**WHAT IS REQUIRED**
When you reach the line in the listing below that contains "Definition selected (service", begin returning lines exactly as written, and stop after the line that contains "[op_RoundRobin_entry] a selection". Return no other lines.

**RAW DATA**
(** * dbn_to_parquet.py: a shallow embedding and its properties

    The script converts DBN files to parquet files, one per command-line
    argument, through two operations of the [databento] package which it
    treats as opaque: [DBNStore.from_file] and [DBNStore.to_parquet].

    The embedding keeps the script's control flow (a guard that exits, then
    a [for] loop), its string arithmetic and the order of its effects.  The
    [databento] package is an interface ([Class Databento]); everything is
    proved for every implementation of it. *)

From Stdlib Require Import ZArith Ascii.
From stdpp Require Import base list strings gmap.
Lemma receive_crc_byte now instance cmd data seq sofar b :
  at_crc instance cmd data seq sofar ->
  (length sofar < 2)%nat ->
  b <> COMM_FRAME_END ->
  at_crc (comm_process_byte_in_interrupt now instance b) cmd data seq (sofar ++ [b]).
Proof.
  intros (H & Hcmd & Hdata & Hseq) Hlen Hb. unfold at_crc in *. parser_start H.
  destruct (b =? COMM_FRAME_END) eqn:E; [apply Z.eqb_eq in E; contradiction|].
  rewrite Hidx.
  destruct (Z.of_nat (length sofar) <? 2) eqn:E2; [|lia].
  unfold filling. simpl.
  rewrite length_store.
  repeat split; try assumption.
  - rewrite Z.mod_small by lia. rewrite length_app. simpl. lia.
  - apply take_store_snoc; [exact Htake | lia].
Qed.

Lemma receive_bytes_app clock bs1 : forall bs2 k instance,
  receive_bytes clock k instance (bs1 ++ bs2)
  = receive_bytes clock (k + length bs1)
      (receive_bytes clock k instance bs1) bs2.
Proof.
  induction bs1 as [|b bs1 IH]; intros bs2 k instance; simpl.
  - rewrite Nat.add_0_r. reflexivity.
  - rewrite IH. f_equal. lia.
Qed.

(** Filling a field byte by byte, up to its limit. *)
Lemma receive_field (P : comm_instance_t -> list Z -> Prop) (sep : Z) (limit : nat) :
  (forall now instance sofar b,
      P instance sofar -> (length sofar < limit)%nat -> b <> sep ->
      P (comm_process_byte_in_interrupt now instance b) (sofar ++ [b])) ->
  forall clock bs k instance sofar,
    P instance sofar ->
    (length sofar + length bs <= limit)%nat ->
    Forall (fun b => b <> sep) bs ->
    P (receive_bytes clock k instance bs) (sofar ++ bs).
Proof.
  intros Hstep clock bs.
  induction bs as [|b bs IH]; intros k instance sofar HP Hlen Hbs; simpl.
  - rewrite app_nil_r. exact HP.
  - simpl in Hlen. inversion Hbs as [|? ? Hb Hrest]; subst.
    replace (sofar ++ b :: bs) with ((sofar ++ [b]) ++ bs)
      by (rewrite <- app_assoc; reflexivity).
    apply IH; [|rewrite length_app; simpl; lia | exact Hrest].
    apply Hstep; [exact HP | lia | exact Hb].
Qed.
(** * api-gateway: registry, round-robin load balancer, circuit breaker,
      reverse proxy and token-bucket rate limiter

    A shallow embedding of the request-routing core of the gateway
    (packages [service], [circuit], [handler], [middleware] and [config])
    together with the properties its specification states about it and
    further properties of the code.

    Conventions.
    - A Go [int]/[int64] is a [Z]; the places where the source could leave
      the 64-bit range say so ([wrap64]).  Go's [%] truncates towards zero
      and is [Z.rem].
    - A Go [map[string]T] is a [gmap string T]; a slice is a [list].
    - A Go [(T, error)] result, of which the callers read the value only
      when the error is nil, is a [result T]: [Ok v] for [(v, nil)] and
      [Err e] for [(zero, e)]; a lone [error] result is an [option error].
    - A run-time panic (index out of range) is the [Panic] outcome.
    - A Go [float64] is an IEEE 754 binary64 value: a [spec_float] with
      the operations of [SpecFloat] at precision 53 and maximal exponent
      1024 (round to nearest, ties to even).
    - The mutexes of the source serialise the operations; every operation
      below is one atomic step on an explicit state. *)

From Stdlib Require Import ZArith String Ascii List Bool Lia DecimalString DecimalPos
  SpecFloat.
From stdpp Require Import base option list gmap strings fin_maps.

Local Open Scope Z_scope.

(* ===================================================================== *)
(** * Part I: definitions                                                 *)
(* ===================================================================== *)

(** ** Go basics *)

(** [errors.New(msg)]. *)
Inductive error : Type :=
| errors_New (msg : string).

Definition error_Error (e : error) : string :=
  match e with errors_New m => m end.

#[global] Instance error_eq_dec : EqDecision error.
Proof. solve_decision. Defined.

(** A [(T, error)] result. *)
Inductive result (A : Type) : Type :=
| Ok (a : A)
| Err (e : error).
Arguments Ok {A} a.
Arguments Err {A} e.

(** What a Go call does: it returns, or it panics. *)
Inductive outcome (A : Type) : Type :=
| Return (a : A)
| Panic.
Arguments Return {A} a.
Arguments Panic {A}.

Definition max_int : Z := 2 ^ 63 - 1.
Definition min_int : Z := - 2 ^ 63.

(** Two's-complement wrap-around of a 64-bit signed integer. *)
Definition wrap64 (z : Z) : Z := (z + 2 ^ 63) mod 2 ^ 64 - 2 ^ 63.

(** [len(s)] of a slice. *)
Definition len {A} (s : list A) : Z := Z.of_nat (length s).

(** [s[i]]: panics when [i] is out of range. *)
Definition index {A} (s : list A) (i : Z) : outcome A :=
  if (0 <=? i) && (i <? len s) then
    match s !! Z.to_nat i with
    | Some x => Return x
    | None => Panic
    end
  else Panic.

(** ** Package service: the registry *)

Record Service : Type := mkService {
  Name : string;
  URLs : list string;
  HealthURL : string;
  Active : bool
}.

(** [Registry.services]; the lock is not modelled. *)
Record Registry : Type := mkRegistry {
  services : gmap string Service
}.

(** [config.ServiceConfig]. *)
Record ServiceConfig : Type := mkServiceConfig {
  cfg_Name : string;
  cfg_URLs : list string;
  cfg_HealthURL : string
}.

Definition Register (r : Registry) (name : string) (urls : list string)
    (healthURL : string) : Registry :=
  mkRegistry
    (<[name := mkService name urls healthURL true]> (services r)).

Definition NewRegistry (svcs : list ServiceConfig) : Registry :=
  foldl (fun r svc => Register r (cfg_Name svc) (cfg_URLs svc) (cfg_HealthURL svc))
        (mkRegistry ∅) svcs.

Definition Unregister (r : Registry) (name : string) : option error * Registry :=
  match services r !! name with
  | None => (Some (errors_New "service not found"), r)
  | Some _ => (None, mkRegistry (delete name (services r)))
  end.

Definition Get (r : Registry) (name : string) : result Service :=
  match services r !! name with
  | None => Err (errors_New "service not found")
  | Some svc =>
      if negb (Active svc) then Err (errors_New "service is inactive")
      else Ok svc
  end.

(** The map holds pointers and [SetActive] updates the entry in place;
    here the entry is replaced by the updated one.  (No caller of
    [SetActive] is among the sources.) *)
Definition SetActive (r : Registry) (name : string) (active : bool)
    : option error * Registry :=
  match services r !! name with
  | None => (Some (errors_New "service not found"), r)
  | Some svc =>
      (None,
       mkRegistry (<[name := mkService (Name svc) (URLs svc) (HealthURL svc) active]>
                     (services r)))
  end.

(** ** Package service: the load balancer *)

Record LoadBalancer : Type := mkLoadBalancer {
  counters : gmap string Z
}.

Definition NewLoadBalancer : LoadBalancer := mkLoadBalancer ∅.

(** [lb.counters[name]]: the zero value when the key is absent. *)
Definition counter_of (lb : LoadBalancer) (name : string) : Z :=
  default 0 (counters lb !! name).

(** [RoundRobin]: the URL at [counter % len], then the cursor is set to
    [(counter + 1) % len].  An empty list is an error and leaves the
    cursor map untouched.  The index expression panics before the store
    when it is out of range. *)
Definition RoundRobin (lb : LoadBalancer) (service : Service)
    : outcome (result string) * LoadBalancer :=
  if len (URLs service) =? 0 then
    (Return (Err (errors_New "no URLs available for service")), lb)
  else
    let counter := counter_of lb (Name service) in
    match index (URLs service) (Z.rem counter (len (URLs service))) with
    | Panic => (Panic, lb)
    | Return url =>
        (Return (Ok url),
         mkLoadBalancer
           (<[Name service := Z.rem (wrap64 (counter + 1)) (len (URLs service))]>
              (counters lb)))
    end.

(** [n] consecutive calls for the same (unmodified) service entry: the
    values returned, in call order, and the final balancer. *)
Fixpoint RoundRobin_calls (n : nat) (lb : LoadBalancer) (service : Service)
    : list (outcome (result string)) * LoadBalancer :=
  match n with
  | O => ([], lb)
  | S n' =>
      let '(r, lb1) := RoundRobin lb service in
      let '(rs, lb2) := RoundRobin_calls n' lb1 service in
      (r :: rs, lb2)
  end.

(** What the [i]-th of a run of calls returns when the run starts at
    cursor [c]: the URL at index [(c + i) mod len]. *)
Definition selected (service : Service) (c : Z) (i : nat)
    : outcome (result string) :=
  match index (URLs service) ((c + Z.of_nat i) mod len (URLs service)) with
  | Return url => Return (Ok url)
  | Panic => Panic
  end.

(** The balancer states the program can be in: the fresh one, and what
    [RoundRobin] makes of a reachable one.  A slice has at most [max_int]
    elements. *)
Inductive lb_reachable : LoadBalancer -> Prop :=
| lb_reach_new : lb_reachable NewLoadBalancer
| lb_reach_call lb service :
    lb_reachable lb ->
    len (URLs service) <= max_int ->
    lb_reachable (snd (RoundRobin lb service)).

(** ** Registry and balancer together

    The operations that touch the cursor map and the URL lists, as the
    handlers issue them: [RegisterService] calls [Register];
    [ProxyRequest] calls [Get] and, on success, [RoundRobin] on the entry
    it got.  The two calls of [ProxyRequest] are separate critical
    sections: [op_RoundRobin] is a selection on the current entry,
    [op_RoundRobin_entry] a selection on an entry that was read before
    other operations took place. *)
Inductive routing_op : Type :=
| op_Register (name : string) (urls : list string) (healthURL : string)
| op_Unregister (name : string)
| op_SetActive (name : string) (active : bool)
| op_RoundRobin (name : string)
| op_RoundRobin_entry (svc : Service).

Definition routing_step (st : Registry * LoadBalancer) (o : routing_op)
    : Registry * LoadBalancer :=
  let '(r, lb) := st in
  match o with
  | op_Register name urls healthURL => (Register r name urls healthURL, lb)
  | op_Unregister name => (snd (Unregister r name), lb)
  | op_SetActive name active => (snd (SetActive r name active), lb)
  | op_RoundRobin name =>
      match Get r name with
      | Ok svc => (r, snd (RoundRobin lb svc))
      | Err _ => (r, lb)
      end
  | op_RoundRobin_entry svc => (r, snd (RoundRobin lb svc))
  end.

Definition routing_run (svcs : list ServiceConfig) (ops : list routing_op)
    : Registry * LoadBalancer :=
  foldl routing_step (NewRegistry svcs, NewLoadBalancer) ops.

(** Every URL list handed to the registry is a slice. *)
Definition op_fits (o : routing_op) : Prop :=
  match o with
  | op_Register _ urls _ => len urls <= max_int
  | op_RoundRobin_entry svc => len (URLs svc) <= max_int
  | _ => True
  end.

**EXPECTED OUTPUT**
Definition selected (service : Service) (c : Z) (i : nat)
    : outcome (result string) :=
  match index (URLs service) ((c + Z.of_nat i) mod len (URLs service)) with
  | Return url => Return (Ok url)
  | Panic => Panic
  end.

(** The balancer states the program can be in: the fresh one, and what
    [RoundRobin] makes of a reachable one.  A slice has at most [max_int]
    elements. *)
Inductive lb_reachable : LoadBalancer -> Prop :=
| lb_reach_new : lb_reachable NewLoadBalancer
| lb_reach_call lb service :
    lb_reachable lb ->
    len (URLs service) <= max_int ->
    lb_reachable (snd (RoundRobin lb service)).

(** ** Registry and balancer together

    The operations that touch the cursor map and the URL lists, as the
    handlers issue them: [RegisterService] calls [Register];
    [ProxyRequest] calls [Get] and, on success, [RoundRobin] on the entry
    it got.  The two calls of [ProxyRequest] are separate critical
    sections: [op_RoundRobin] is a selection on the current entry,
    [op_RoundRobin_entry] a selection on an entry that was read before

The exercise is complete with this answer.